Arante Kivuvu e Francisco Mapanda (Dago) são dois activistas que viram a Covid-19 tirar-lhes os pequenos biscates, obrigando-os a vender cigarro e pacotinhos de whisky debaixo de uma pedonal no município de Viana, em Luanda.

Conhecidos pelo seu envolvimento no mediatizado processo dos «15+duas», os dois jovens intercalavam a venda de cigarro e whisky com a leitura, seguindo-se uma troca de ideias sobre o livro que cada um havia lido.

Sendo a pedonal da paragem da Robaldina, em Viana, um local muito frequentado, Arante Kivuvu e Francisco Mapanda concluíram, então, que eram uns "privilegiados" que liam e discutiam sobre coisas que já sabiam, pelo que tinham o dever de partilhar o saber.

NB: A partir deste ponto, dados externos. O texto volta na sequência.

(** X14, the directories of a level.  The list of directories that a step
    of the merge yields holds every child directory of the managed side and
    of the working side, and each of them once, also when both sides have
    it. *)
Theorem _walk_level_dirs fuel repo_root repo_dirs repo_fnames repo_resume
    dvc_walk dvc_dirs dvc_fnames dvc_resume dvcfiles (self : RepoTree) :
  next_dvc dvc_walk = Some (dvc_dirs, dvc_fnames, dvc_resume) →
  ∃ dirs files rest,
    trace_of (_walk (S fuel) (Step repo_root repo_dirs repo_fnames repo_resume)
                dvc_walk dvcfiles self)
      = Yield (repo_root, dirs, files) :: rest
    ∧ NoDup dirs
    ∧ ∀ d, d ∈ dirs ↔ d ∈ dvc_dirs ∨ d ∈ repo_dirs.
Proof.
  intros Hnext. cbn [_walk]. rewrite Hnext.
  erewrite (bind_Done (yield _)) by reflexivity.
  do 3 eexists. split; [reflexivity|].
  assert (∀ d, d ∈ list_of_set (list_intersection dvc_dirs repo_dirs)
               ↔ d ∈ dvc_dirs ∧ d ∈ repo_dirs) as Hshared.
  { intros d. by rewrite elem_of_list_of_set, list_elem_of_intersection. }
  assert (∀ d, d ∈ list_of_set (list_difference dvc_dirs repo_dirs)
               ↔ d ∈ dvc_dirs ∧ d ∉ repo_dirs) as Hdvc.
  { intros d. by rewrite elem_of_list_of_set, list_elem_of_difference. }
  assert (∀ d, d ∈ list_of_set (list_difference repo_dirs dvc_dirs)
               ↔ d ∈ repo_dirs ∧ d ∉ dvc_dirs) as Hrepo.
  { intros d. by rewrite elem_of_list_of_set, list_elem_of_difference. }
  split.
  - apply NoDup_app. split; [apply NoDup_list_of_set|]. split.
    + intros d Hd%Hshared [Hd'%Hdvc|Hd'%Hrepo]%elem_of_app; tauto.
    + apply NoDup_app. split; [apply NoDup_list_of_set|].
      split; [|apply NoDup_list_of_set].
      intros d Hd%Hdvc Hd'%Hrepo. tauto.
  - intros d. rewrite !elem_of_app, Hshared, Hdvc, Hrepo.
    destruct (decide (d ∈ dvc_dirs)), (decide (d ∈ repo_dirs)); tauto.
Qed.

(** X15, the walk without the managed side.  When the repo of the start
    path has no managed tree, or the start path is on disk and is itself a
    managed output, a start path that passes the two checks is walked by the
    merge over the working tree's walk alone: the managed tree's walk is not
    asked for, and the working tree's walk skips subrepos as
    [follow_subrepos] says, or as the instance says when it is not given. *)
Theorem walk_working_only fuel top onerror dvcfiles follow_subrepos
    (self self' : RepoTree) wtree dvc_tree :
  _get_tree_pair top self = ((wtree, dvc_tree), self') →
  outcome_of (exists_ top self) = Done true →
  outcome_of (isdir_ top self') = Done true →
  (dvc_tree = None
   ∨ ∃ managed, dvc_tree = Some managed
                ∧ tree_exists wtree top = true ∧ dvc_isdvc managed top = true) →
  walk fuel top true onerror dvcfiles follow_subrepos self
  = (_walk fuel
       (tree_walk wtree top
          match follow_subrepos with
          | Some follow => negb follow
          | None => negb (_traverse_subrepos self')
          end)
       None dvcfiles;; ret tt) self'.
Proof.
  intros Hpair Hex Hdir Hmanaged.
  destruct (exists_effects top self) as [Ht Hs]. rewrite Hpair in Hs. simpl in Hs.
  destruct (isdir_effects top self') as [Ht' Hs'].
  pose proof (_get_tree_pair_again top self) as Hagain.
  rewrite Hpair in Hagain. simpl in Hagain. rewrite Hagain in Hs'. simpl in Hs'.
  unfold walk.
  erewrite bind_Done by reflexivity.
  erewrite bind_Done by (rewrite (run_eta (exists_ top self)), Ht, Hs, Hex; reflexivity).
  cbn [negb app trace_of self_of outcome_of fst snd].
  erewrite bind_Done by (rewrite (run_eta (isdir_ top self')), Ht', Hs', Hdir; reflexivity).
  cbn [negb app trace_of self_of outcome_of fst snd].
  erewrite bind_Done by reflexivity.
  erewrite bind_Done by (unfold lift; rewrite Hagain; reflexivity).
  cbn [app trace_of self_of outcome_of fst snd].
  destruct Hmanaged as [->|(managed & -> & -> & ->)]; cbn [andb];
    symmetry; apply run_eta.
Qed.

Como sempre quiseram ter um projecto de incentivo à leitura, os dois jovens decidiram, como se diz na gíria, juntar fome com vontade de comer: recolheram as várias dezenas de livros que tinham em casa e criaram aquilo a que chamam de "biblioteca despadronizada".

Por isso, hoje, o ponto em que alguns transeuntes aproveitavam para fazer as necessidades menor e maior foi substituído pelas imagens de bancadas de livros diversos. O odor de urina e fezes deu lugar a perfume de livro usado. E de máscara na face, sentados sobre pneus velhos, jovens e crianças fixam os olhos nos livros que têm à mão, ignorando o tumulto resultante do vaivém de candongueiros e outros veículos que «aquecem» a Avenida Deolinda Rodrigues, vulgo Estrada de Catete.

É neste cenário que o pequeno Domingos Mitange, de 12 anos, aceitou interromper a leitura ao livro de banda desenhada Parada dos Kandengues, de Lito Silva, para explicar ao Novo Jornal como havia descoberto o espaço de leitura. E o resumo não podia ser mais simples: Mitange ia passando sobre a pedonal com uns amigos quando, sem querer, os seus olhos «tropeçaram» num cartaz com os dizeres "leitura grátis". Então, Domingos Mitange, que frequenta a 5.ª classe, decidiu «entrar» na denominada "biblioteca despadronizada".

Órfão de pai e o mais novo entre cinco irmãos, Mitange confessa que não tem livros em casa, daí que, no dia em que o Novo Jornal visitou o projecto criado pelos «revus», o pequeno já contabilizava a terceira visita.

Também de 12 anos, a pequena Márcia António, aluna da 7.ª classe, falou à reportagem do NJ enquanto se preparava para ler Rosa, minha irmã Rosa, livro da escritora portuguesa Alice Vieira.

Com a paralisação das aulas devido à Covid-19, Márcia, que é auxiliar da mãe na venda de sandes, tem aproveitado as horas mortas do comércio para dar um salto à «biblioteca» que fica mesmo ao lado da bancada onde a progenitora montou negócio.